Lying back on the sofa, Tom would ramble on in a shapeless, repetitive manner, with his eyes closed, rather on the ‘how do I know what I think till I say’ principle. And Joyce would listen with attentive and sympathetic interest even as she remained aware that, for quite long periods, he would have forgotten her presence entirely.
She had, very early in their marriage, seen exactly what a policeman’s wife was in for. Loneliness, disorienting time patterns, stressful periods of isolation and the constant apprehension that today might be the day he would be brought home, like a Roman soldier, lying on his shield.
Wives had various ways of coping - or not - with all these aspects of police life. Joyce chose what seemed to her the safest, most pleasant and most sensible. Whilst Tom and, later, Cully remained the emotional lynchpins in her life, from the earliest days of her marriage she had looked constantly outwards, developing and sustaining friendships (virtually none within the Force) and working on the second most important thing in her life, her music. She had a lovely, rich mezzo-soprano voice and still sang frequently in public. Lately she had started to teach.

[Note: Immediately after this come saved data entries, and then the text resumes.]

(* ===== verification/DbMeta.v ===== *)
(** * Opening and saving the database: src/DataStruct_learn/Tree/lsm-trie/db.c

    The tree of containers is written as text with the numbers of the metadata
    files, and the maps of the devices are written next to it; both are read
    when the database is opened.  The configuration file names the devices and
    tells which one each level uses.

    The state of a text file that is being read is the bytes that are left.
    Buffers on the stack start with any bytes.  Backup copies and symbolic
    links are left out: saving gives the contents of META and of the
    CONTAINER_MAP files.  [fs] is what stat tells of the raw file with a name,
    and its bytes. *)

From stdpp Require Import gmap.
From S2P Require Import Prelude Coding Bloom Mempool Cmap LsmTable Stdio Db.
Import Bloom Lsm Cmap Db.

Module DbMeta.

Section meta.
Context `{Qsort} (mmap : bool -> Z -> bool) (malloc : Z -> bool) (junk : nat -> list Z).

(** ** Saving *)

Definition newline : list Z := [10].

Definition dump_bc_open (b : option (Z * BloomContainer)) : list Z :=
  match b with Some _ => [60; 33] ++ newline | None => [60] ++ newline end.

Definition dump_bc_close (b : option (Z * BloomContainer)) : list Z :=
  match b with Some (mtid, _) => [62; 33] ++ fmt_016lx mtid ++ newline | None => [62] ++ newline end.

Definition dump_ids (mts : list (Z * MetaTable)) : list Z := concat ((fun m => fmt_016lx m.1 ++ newline) <$> mts).

(** The children from number [i] on, [n] of them. *)
Fixpoint dump_subs (rec : list nat -> exec (list Z)) (path : list nat) (i n : nat) : exec (list Z) :=
  match n with
  | O => Done []
  | S n' => t ← rec (path ++ [i]); ts ← dump_subs rec path (S i) n'; Done (t ++ ts)
  end.

(** [fuel] levels below. *)
Fixpoint recursive_dump (fuel : nat) (v : gmap (list nat) Container) (path : list nat) : exec (list Z) :=
  match v !! path with
  | None => Done ([91; 93] ++ newline)
  | Some cc =>
      match fuel with
      | O => NoFuel
      | S fuel' =>
          subs ← dump_subs (recursive_dump fuel' v) path 0 8;
          Done ([91; 32] ++ fmt_lu (Z.of_nat (start_bit path)) ++ newline ++ dump_bc_open (bc cc) ++ dump_ids (metatables cc) ++
                dump_bc_close (bc cc) ++ subs ++ [93] ++ newline)
      end
  end.

Fixpoint dump_maps (cms : list ContainerMap) : exec (list (list Z)) :=
  match cms with
  | [] => Done []
  | cm :: cms' => f ← containermap_dump cm; fs ← dump_maps cms'; Done (f :: fs)
  end.

Definition db_dump_meta (db : DB) : exec (list Z * list (list Z)) :=
  text ← recursive_dump DB_NR_LEVELS (vcs db) [];
  files ← dump_maps (cms_dump db);
  _ ← end_of_maps db;
  Done (text ++ fmt_lu (next_mtid db) ++ newline, files).

(** ** Loading *)

Definition db_load_bloomcontainer_meta (db : DB) (mtid : Z) : exec BloomContainer :=
  match metafiles db !! mtid with None => Fault | Some fi => r ← bloomcontainer_load_meta fi; Done r.1 end.

(** The tables of a container, at most [n] more. *)
Fixpoint parse_tables (n : nat) (db : DB) (path : list nat) (load_bf : bool) (buf input : list Z) : exec (list (Z * MetaTable) * list Z * list Z) :=
  match n with
  | O => Done ([], buf, input)
  | S n' =>
      r ← fgets buf 28 input; let '(buf, input) := r in
      c ← load buf 0;
      if c =? 62 then Done ([], buf, input) else
      mtid ← strtoull 16 buf;
      _ ← load (data_id db) (start_bit path / 3);
      mt ← db_load_metatable junk db mtid load_bf;
      r ← parse_tables n' db path load_bf buf input; let '(mts, buf, input) := r in
      Done ((mtid, mt) :: mts, buf, input)
  end.

Fixpoint parse_subs (rec : list nat -> gmap (list nat) Container -> list Z -> exec (gmap (list nat) Container * list Z))
    (path : list nat) (i n : nat) (v : gmap (list nat) Container) (input : list Z) : exec (gmap (list nat) Container * list Z) :=
  match n with
  | O => Done (v, input)
  | S n' => r ← rec (path ++ [i]) v input; let '(v, input) := r in parse_subs rec path (S i) n' v input
  end.

(** [v] are the containers read so far; [fuel] levels below. *)
Fixpoint recursive_parse (fuel : nat) (db : DB) (path : list nat) (v : gmap (list nat) Container) (input : list Z)
    : exec (gmap (list nat) Container * list Z) :=
  r ← fgets (junk 128) 120 input; let '(buf, input) := r in
  c0 ← load buf 0; _ ← assert (c0 =? 91);
  c1 ← load buf 1;
  if c1 =? 93 then Done (v, input) else
  r ← fgets buf 28 input; let '(buf, input) := r in
  c0 ← load buf 0; _ ← assert (c0 =? 60);
  c1 ← load buf 1; let load_bf := negb (c1 =? 33) in
  r ← parse_tables DB_CONTAINER_NR db path load_bf buf input; let '(mts, buf, input) := r in
  c0 ← load buf 0;
  r ← (if c0 =? 62 then Done (buf, input)
       else r ← fgets buf 28 input; let '(buf, input) := r in c0 ← load buf 0; _ ← assert (c0 =? 62); Done (buf, input)); let '(buf, input) := r in
  b ← (if load_bf then Done None
       else c1 ← load buf 1; _ ← assert (c1 =? 33);
            c2 ← load buf 2; _ ← assert (negb (c2 =? 0));
            mtid_bc ← strtoull 16 (drop 2 buf);
            b ← db_load_bloomcontainer_meta db mtid_bc; Done (Some (mtid_bc, b)));
  match fuel with
  | O => NoFuel
  | S fuel' =>
      r ← parse_subs (recursive_parse fuel' db) path 0 8 (<[path := mkCC b mts]> v) input; let '(v, input) := r in
      r ← fgets buf 28 input; let '(buf, input) := r in
      c0 ← load buf 0; _ ← assert (c0 =? 93);
      Done (v, input)
  end.

Fixpoint load_maps (grows : bool) (conf : list Raw) (files : list (list Z)) : exec (list ContainerMap) :=
  match conf, files with
  | raw :: conf', f :: files' => cm ← containermap_load grows raw f; cms ← load_maps grows conf' files'; Done (cm :: cms)
  | _, _ => Done []
  end.

(** None: META or one of the maps is missing. *)
Definition db_load (grows : bool) (conf : list Raw) (files : list (list Z)) (ids : list nat) (bcid : nat) (metas : gmap Z (list Z))
    (meta : option (list Z)) (cmaps : nat -> option (list Z)) : exec (option DB) :=
  match meta, mapM cmaps (seq 0 (length conf)) with
  | Some text, Some maps =>
      cms ← load_maps grows conf maps;
      db ← db_initial mmap malloc cms files ids bcid metas;
      r ← recursive_parse (length text) db [] ∅ text; let '(v, input) := r in
      _ ← assert (bool_decide (is_Some (v !! [])));
      r ← fgets (junk 32) 30 input; let '(buf, input) := r in
      mtid ← strtoull 10 buf;
      _ ← assert (0 <? mtid);
      Done (Some (with_tree db v mtid))
  | _, _ => Done None
  end.

(** ** The configuration *)

Record ContainerMapConf := mkConf { raw_fn : list (list Z); hints : list Z; conf_bc_id : Z; conf_data_id : list Z }.

(** At most [n] more devices. *)
Fixpoint conf_devices (n : nat) (buf fi : list Z) : exec (list (list Z * Z) * list Z * list Z) :=
  match n with
  | O => Done ([], buf, fi)
  | S n' =>
      buf ← store buf 0 0;
      r ← fgets buf 1000 fi; let '(buf, fi) := r in
      c ← load buf 0;
      if c =? 36 then Done ([], buf, fi) else
      line ← c_string buf;
      let name := before 10 line in
      buf ← store buf (length name) 0;
      buf ← store buf 0 0;
      r ← fgets buf 1000 fi; let '(buf, fi) := r in
      hint ← strtoull 10 buf;
      r ← conf_devices n' buf fi; let '(devs, buf, fi) := r in
      Done ((name, u64 (hint * 1024 * 1024 * 1024)) :: devs, buf, fi)
  end.

Fixpoint conf_levels (n : nat) (count : Z) (buf fi : list Z) : exec (list Z) :=
  match n with
  | O => Done []
  | S n' =>
      buf ← store buf 0 0;
      r ← fgets buf 1000 fi; let '(buf, fi) := r in
      id ← strtoull 10 buf;
      _ ← assert (id <? count);
      ids ← conf_levels n' count buf fi; Done (id :: ids)
  end.

Definition db_load_cm_conf (fi : list Z) : exec ContainerMapConf :=
  r ← conf_devices NR_MAPS (junk 1024) fi; let '(devs, buf, fi) := r in
  c ← load buf 0; _ ← assert (c =? 36);
  buf ← store buf 0 0;
  r ← fgets buf 1000 fi; let '(buf, fi) := r in
  bcid ← strtoull 10 buf;
  _ ← assert (bcid <? Z.of_nat (length devs));
  ids ← conf_levels DB_NR_LEVELS (Z.of_nat (length devs)) buf fi;
  Done (mkConf devs.*1 devs.*2 bcid ids).

(** The database is loaded when it is there, and created otherwise. *)
Definition db_touch (grows : bool) (fs : list Z -> Raw * list Z) (conf_text : list Z) (has_dir : bool) (metas : gmap Z (list Z))
    (meta : option (list Z)) (cmaps : nat -> option (list Z)) : exec DB :=
  conf ← db_load_cm_conf conf_text;
  let devs := fs <$> raw_fn conf in
  let ids := Z.to_nat <$> conf_data_id conf in let bcid := Z.to_nat (conf_bc_id conf) in
  db ← (if has_dir then db_load grows devs.*1 devs.*2 ids bcid metas meta cmaps else Done None);
  match db with
  | Some db => Done db
  | None => db_create mmap malloc grows (zip devs.*1 (hints conf)) devs.*2 ids bcid metas
  end.
End meta.
End DbMeta.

Her husband, having laid the brief communication from their daughter on the television set, was staring gloomily into a mirror over the fireplace.
‘What’s it a sign of when policemen start looking older?’
‘That their wives are extremely hungry.’
‘Is that a fact?’ He smiled at her in the glass, turned, made his way to the kitchen. ‘Did you get everything?’
‘Nearly. I bought fromage frais though, instead of double cream.’
Expecting a rebuke, she was surprised when he said, ‘Good. I won’t use butter either.’
‘Tom?’ He was wrapping a blue-and-white striped tablier around his middle and didn’t look at her. It barely met round the back. ‘What’s the matter?’
‘Nothing.’
‘Come on.’
‘What?’
‘Something’s happened.’
‘No.’
Barnaby set out his materials and batterie de cuisine. Copper bowl and pan. Whisk, kitchen scissors. Brown free-range eggs, smoked salmon, a day-old cob of French bread, pot of chives.
Best not to tell her. She would worry and fret and it wasn’t as if he was not already mending his ways. When the case was over he would go back to the doc. Get his progress monitored. Start taking proper care of himself. Maybe even do a spot of exercise.